**WHAT YOU ARE ASKED TO DO**. If a line in the data below contains the word "Signed", copy it out.

BEGIN SUPPLIED MATERIAL

(** A lazy scan for a literal followed by [k] stops at the first
    occurrence of the literal, provided [k] cannot recover later. *)
Lemma lazy_any_bind x k s :
  fails_later k →
  lazy_any (λ t, strip_prefix x t ≫= k) s = find_after x s ≫= k.
Proof.
  intros F. induction s as [|c s IH]; simpl.
  - by destruct (strip_prefix x "") as [r|]; simpl; [destruct (k r)|].
  - destruct (strip_prefix x (String c s)) as [r|] eqn:E; simpl; [|done].
    destruct (k r) eqn:K; [done|]. rewrite IH.
    destruct (find_after x s) as [r'|] eqn:E'; simpl; [|done].
    apply (F r); [|done]. by eapply find_after_tail_suffix.
Qed.

Lemma find_before_fails_later x : fails_later (find_before x).
Proof.
  apply fails_later_step. intros c t. simpl.
  destruct (startswith x (String c t)); [done|].
  by destruct (find_before x t).
Qed.

Lemma find_after_bind_fails_later x k :
  fails_later k → fails_later (λ t, find_after x t ≫= k).
Proof.
  intros F. apply fails_later_step. intros c t. simpl.
  destruct (strip_prefix x (String c t)) as [r|] eqn:E; simpl; [|done].
  intros K. destruct (find_after x t) as [r'|] eqn:E'; simpl; [|done].
  apply (F r); [|done]. by eapply find_after_tail_suffix.
Qed.

(** [re.search] on [X.*?O(.*?)C] without backtracking. *)
Lemma search_label_value x o c s :
  re_search (lit x ++ [TLazyAny] ++ lit o ++ [TGroupLazyAny] ++ lit c)%list s
  = find_after x s ≫= (λ t, find_after o t ≫= find_before c).
Proof.
  unfold re_search.
  rewrite (lazy_any_ext _ (λ t, strip_prefix x t ≫=
    (λ t, find_after o t ≫= find_before c))).
  { apply lazy_any_bind, find_after_bind_fails_later, find_before_fails_later. }
  intros t. rewrite match_here_lit.
  destruct (strip_prefix x t) as [r|]; [|done].
  change (lazy_any (match_here (lit o ++ [TGroupLazyAny] ++ lit c)%list) r
          = find_after o r ≫= find_before c).
  rewrite (lazy_any_ext _ (λ t, strip_prefix o t ≫= find_before c)).
  { apply lazy_any_bind, find_before_fails_later. }
  intros u. rewrite match_here_lit.
  destruct (strip_prefix o u) as [r'|]; [|done].
  apply lazy_group_lit.
Qed.

Lemma contains_find_after x s :
  contains x s = false → find_after x s = None.
Proof.
  induction s as [|c s IH]; simpl; unfold startswith.
  - by destruct (strip_prefix x "").
  - destruct (strip_prefix x (String c s)); simpl; [done|apply IH].
Qed.

End PatternFacts.

(** * The extraction tiers *)

Section ResultDictionary.
Import Extraction.

Lemma fields_dict_after a b c s :
  <["IP address":=PyStr c]>
    (<["Signed date":=PyStr b]>
       (<["Signed by":=PyStr a]>
          (<["Sent by":=PyStr s]>
             (<["IP address":=PyStr not_found]>
                (<["Signed date":=PyStr not_found]>
                   (<["Signed by":=PyStr not_found]> (∅ : dict)))))))
  = fields_dict a b c s.
Proof.
  apply map_eq. intros k. unfold fields_dict.
  destruct (decide (k = "Sent by")) as [->|]; [by simplify_map_eq|].
  destruct (decide (k = "IP address")) as [->|]; [by simplify_map_eq|].
  destruct (decide (k = "Signed date")) as [->|]; [by simplify_map_eq|].
  destruct (decide (k = "Signed by")) as [->|]; by simplify_map_eq.
Qed.

Lemma fields_dict_sent_by a b c s s' :
  <["Sent by" := PyStr s']> (fields_dict a b c s) = fields_dict a b c s'.
Proof. apply insert_insert_eq. Qed.

Lemma fields_dict_lookup_sent_by a b c s :
  fields_dict a b c s !! "Sent by" = Some (PyStr s).
Proof. apply lookup_insert_eq. Qed.

Lemma fields_dict_dom a b c s : dom (fields_dict a b c s) = result_keys.
Proof.
  unfold fields_dict, result_keys. rewrite !dom_insert_L, dom_empty_L.
  set_solver.
Qed.

Lemma fields_dict_strings a b c s k :
  k ∈ result_keys → ∃ v, fields_dict a b c s !! k = Some (PyStr v).
Proof.
  unfold result_keys, fields_dict. rewrite !elem_of_union, !elem_of_singleton.
  intros [[[->| ->]| ->]| ->]; eexists; by simplify_map_eq.
Qed.

End ResultDictionary.

Section ExtractionFacts.
Import PyStr Extraction.
Variable search : pattern → string → res (option string).

Lemma labelled_field_eq label key cert (d : dict) :
  d !! key = Some (PyStr not_found) →
  labelled_field search label key cert d
  = Ret (<[key := PyStr (field_outcome search label cert)]> d).
Proof.
  intros Hd. unfold labelled_field, field_outcome.
  destruct (contains label cert); [|by rewrite insert_id].
  destruct (search (value_pattern label) cert) as [[g|]|e]; simpl;
    try done; by rewrite insert_id.
Qed.

(** [manual_extract] always returns, and its result is made of the four
    per-field outcomes. *)
Lemma manual_extract_eq raw sent_by :
  manual_extract search raw sent_by
  = Ret (fields_dict
           (field_outcome search "Accepted and Signed by" (certificate_html raw))
           (field_outcome search "Accepted and Signed on" (certificate_html raw))
           (field_outcome search "IP Address from signature location"
              (certificate_html raw))
           (sent_by_outcome search raw sent_by)).
Proof.
  unfold manual_extract.
  rewrite labelled_field_eq by done. simpl.
  rewrite labelled_field_eq by done. simpl.
  rewrite labelled_field_eq by done. simpl.
  rewrite fields_dict_after.
  set (a := field_outcome _ "Accepted and Signed by" _).
  set (b := field_outcome _ "Accepted and Signed on" _).
  set (c := field_outcome _ "IP Address from signature location" _).
  unfold getitem, sent_by_outcome. rewrite fields_dict_lookup_sent_by. simpl.
  set (s1 := if String.eqb sent_by not_found
                && bool_decide (sent_by_blocks raw ≠ [])
             then default sent_by (first_sent_by (sent_by_blocks raw))
             else sent_by).
  assert (E : (if String.eqb sent_by not_found
                  && bool_decide (sent_by_blocks raw ≠ [])
     then match first_sent_by (sent_by_blocks raw) with
          | Some s => <["Sent by":=PyStr s]> (fields_dict a b c sent_by)
          | None => fields_dict a b c sent_by
          end
     else fields_dict a b c sent_by) = fields_dict a b c s1).
  { subst s1. destruct (_ && _); [|done].
    destruct (first_sent_by _); [apply fields_dict_sent_by|done]. }
  rewrite E. rewrite fields_dict_lookup_sent_by. simpl.
  destruct (String.eqb s1 not_found); [|done].
  destruct (search timeline_pattern (timeline_html raw)) as [[g|]|e]; simpl; done.
Qed.

Lemma sent_by_outcome_direct raw v :
  v ≠ not_found → sent_by_outcome search raw v = v.
Proof.
  intros Hv. unfold sent_by_outcome.
  apply String.eqb_neq in Hv. rewrite Hv. simpl. by rewrite Hv.
Qed.

Lemma manual_extract_keeps_sender raw v :
  v ≠ not_found →
  ∃ result, manual_extract search raw v = Ret result
            ∧ result !! "Sent by" = Some (PyStr v).
Proof.
  intros Hv. eexists. split; [apply manual_extract_eq|].
  rewrite fields_dict_lookup_sent_by. by rewrite sent_by_outcome_direct.
Qed.

Lemma direct_sent_by_first raw b rest :
  sent_by_blocks raw = b :: rest → contains marker (text b) = true →
  direct_sent_by raw = strip (replace marker "" (text b)).
Proof. intros E H. unfold direct_sent_by. rewrite E. simpl. by rewrite H. Qed.
End ExtractionFacts.

Section BlockCollection.
Import PyStr Extraction.

Lemma timeline_step_marked acc b :
  Forall (λ b, contains marker (text b) = true) acc.2 →
  Forall (λ b, contains marker (text b) = true) (timeline_step acc b).2.
Proof.
  destruct acc as [h sent]. simpl. intros H.
  destruct (titles b) as [|t ?]; [done|].
  destruct (contains marker t) eqn:E; [|done].
  apply Forall_app. split; [done|]. by constructor.
Qed.

(** What [extract_certificate_info] returns has only marked candidates. *)
Lemma extract_candidates_marked p raw :
  extract_certificate_info p = Some raw → candidates_marked raw.
Proof.
  destruct p as [p|e]; [|done]. unfold extract_certificate_info, candidates_marked.
  simpl.
  assert (G : ∀ bs acc, Forall (λ b, contains marker (text b) = true) acc.2 →
    Forall (λ b, contains marker (text b) = true) (fold_left timeline_step bs acc).2).
  { induction bs as [|b bs IH]; intros acc H; simpl; [done|].
    apply IH. by apply timeline_step_marked. }
  specialize (G (timeline_blocks p) ("", []) (Forall_nil_2 _)).
  destruct (fold_left timeline_step (timeline_blocks p) ("", [])) as [h sent].
  intros [= <-]. exact G.
Qed.
End BlockCollection.

(** * Claims about the extraction tiers *)

Section ExtractionClaims.
Import PyStr Extraction Fixtures.

(** On the certificate patterns the matcher and the specification's
    reading agree, and the [in] guard of [manual_extract] changes
    nothing. *)
Lemma field_outcome_spec label cert :
  field_outcome py_search label cert = spec_field label cert.
Proof.
  unfold field_outcome, spec_field, py_search, value_pattern.
  rewrite search_label_value. fold (labelled_value label cert).
  destruct (contains label cert) eqn:E; [done|].
  unfold labelled_value. by rewrite (contains_find_after _ _ E).
Qed.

END SUPPLIED MATERIAL

**RESULT OF THIS TASK**.
    (<["Signed date":=PyStr b]>
       (<["Signed by":=PyStr a]>
                (<["Signed date":=PyStr not_found]>
                   (<["Signed by":=PyStr not_found]> (∅ : dict)))))))
  destruct (decide (k = "Signed date")) as [->|]; [by simplify_map_eq|].
  destruct (decide (k = "Signed by")) as [->|]; by simplify_map_eq.
           (field_outcome search "Accepted and Signed by" (certificate_html raw))
           (field_outcome search "Accepted and Signed on" (certificate_html raw))
  set (a := field_outcome _ "Accepted and Signed by" _).
  set (b := field_outcome _ "Accepted and Signed on" _).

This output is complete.